Does every town complain about their own theatre scene? Every Canadian city I’ve lived in seems to. I overheard folks behind me in the audience last talking about how hard it is to work in theatre in Halifax. Well, if that’s true, the ensemble members of Zuppa Theatre are proving themselves against the odds. The actors were all fantastic, filling the space with the full range of their emotions with honest and truthful performances – not an easy thing when confronted with the end of the world, karaoke, and choreographed dance routines. They had me laughing, crying, and biting my lip. So close to the actors, it was easy to imagine that we were part of their reality.
Through his searing writing, MacIvor has become a Canadian theatre icon but he is also an accomplished actor and director and as a triple-threat, I find his work rather awe-inspiring. A few years ago he publicly announced that he was not going to make any more solo shows. Rethinking his position he has teamed up with long-time collaborator, director Daniel Brooks to bring us This is What Happens Next.
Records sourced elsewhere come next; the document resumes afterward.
(* ===== verification/YamuxFlow.v ===== *)
(** * YamuxFlow: a stream between its two ends

    Two [Yamux.Stream]s joined by a connection, in the production send mode
    (pipelined): each end queues urgent frames (window updates) apart from the frames
    of the stream's own class (data, then the FIN), the scheduler may interleave the
    two queues in any way, and the wire keeps order.  A [Write] looks at the stream's state, queues its
    frame later (the stream's lock is not held, and the pipeline may be full), and reduces the send window
    later still; a [Close] changes the state and queues the FIN later; reads send their window update later. Each of these may
    interleave with everything else.

    One order of them breaks delivery, and is kept out of [reach] by [proper]: a FIN queued by a [Close] while a [Write] of
    another goroutine, which found the stream open, has its frame still to queue ([fin_overtakes_data]).
    Resets, the close timeout and the end of the session are not among the steps. *)

From Stdlib Require Import ZArith Lia.
From Stdlib.Strings Require Import Byte.
From stdpp Require Import base list.
From S2P Require Import Prelude GoStd Yamux.
Open Scope Z_scope.

(** ** The system *)

Inductive sframe := FData (flags : Z) (body : bytes) | FUpdate (flags delta : Z).

(** One end: its stream; whether the session knows it ([live]) and has dropped it
    ([gone]); the frame a write in progress has yet to queue ([pending]), and the bytes it has queued without reducing the
    window yet ([claim]); the FIN a close has yet to queue, and whether the stream then leaves the session ([finDue]); the reads whose window update is still to come; the queues and the wire; and the
    history of bytes written, read, and of having read EOF. *)
Record endpoint := mkEnd {
  st : Stream; live : bool; gone : bool; pending : option (Z * bytes); claim : Z; finDue : option (Z * bool); due : nat;
  urgent : list sframe; ordered : list sframe; wire : list sframe;
  sent : bytes; consumed : bytes; sawEOF : bool }.

Inductive op :=
| OWrite (b : bytes)    (* Write finds the stream open and makes one frame *)
| OQueue                (* ... and queues it *)
| OWritten              (* ... and reduces its send window *)
| OSend (u : bool)      (* the send loop writes an urgent or an ordered frame *)
| ODeliver              (* the receive loop handles the peer's next frame *)
| ORead (n : Z)
| OUpdate               (* a read's sendWindowUpdate *)
| OClose                (* Close changes the state *)
| OFin                  (* ... and queues the FIN *)
| OSetMax (n : Z).

Inductive outcome := Stuck | Failed (e : streamErr) | Next (m p : endpoint).

Definition withSt (s : Stream) (m : endpoint) : endpoint :=
  mkEnd s (live m) (gone m) (pending m) (claim m) (finDue m) (due m) (urgent m) (ordered m) (wire m) (sent m) (consumed m) (sawEOF m).
Definition withWire (w : list sframe) (m : endpoint) : endpoint :=
  mkEnd (st m) (live m) (gone m) (pending m) (claim m) (finDue m) (due m) (urgent m) (ordered m) w (sent m) (consumed m) (sawEOF m).

(** [handleStreamMessage]: a SYN creates the stream; a frame for an unknown stream is
    discarded. *)
Definition deliver (f : sframe) (m : endpoint) : res streamErr endpoint :=
  let flags := match f with FData fl _ | FUpdate fl _ => fl end in
  let known := live m || hasFlag flags flagSYN in
  if negb known || gone m then Ok m else
  r ← match f with
      | FData fl body => stream_readData fl body (st m)
      | FUpdate fl delta => incrSendWindow fl delta (st m)
      end;
  let '(s, close, _) := r in
  Ok (mkEnd s true close (pending m) (claim m) (finDue m) (due m) (urgent m) (ordered m) (wire m) (sent m) (consumed m) (sawEOF m)).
The piece is heady and leans philosophically towards self-reflection and self-irony. Though it claims to start from an autobiographical standpoint, “truth” is just a springboard for the collection of characters that we are introduced to and the stories that we hear. The characters, who are, for the most part only encountered once each, include Me (a character that we understand to be MacIvor himself), Will (the pessimistic philosophical embodiment of Me’s motivation), Warren (what is it with characters named Warren at this year’s festival?), The Lawyer, and several others. Each character gives a fast-paced and revealing monologue that links them to at least one other character.
The amazing thing about the production is its precision. Lighting, direction, soundscape, and performance are all minimalist and yet minutely detailed and exact. I was impressed that, though the text flows fast and furious, MacIvor never sounds like he is speaking memorized text. Ever.
Last night the whole theatre was right there with MacIvor, in the palm of his hand. Though MacIvor warns throughout that there are no happy endings, we were all caught up in the laughter that comes with an accurate reveal and self-recognition. MacIvor led us all, laughing, straight to the tragedy of the piece. And then, with a little smile, reminded us that he made all of the stories up.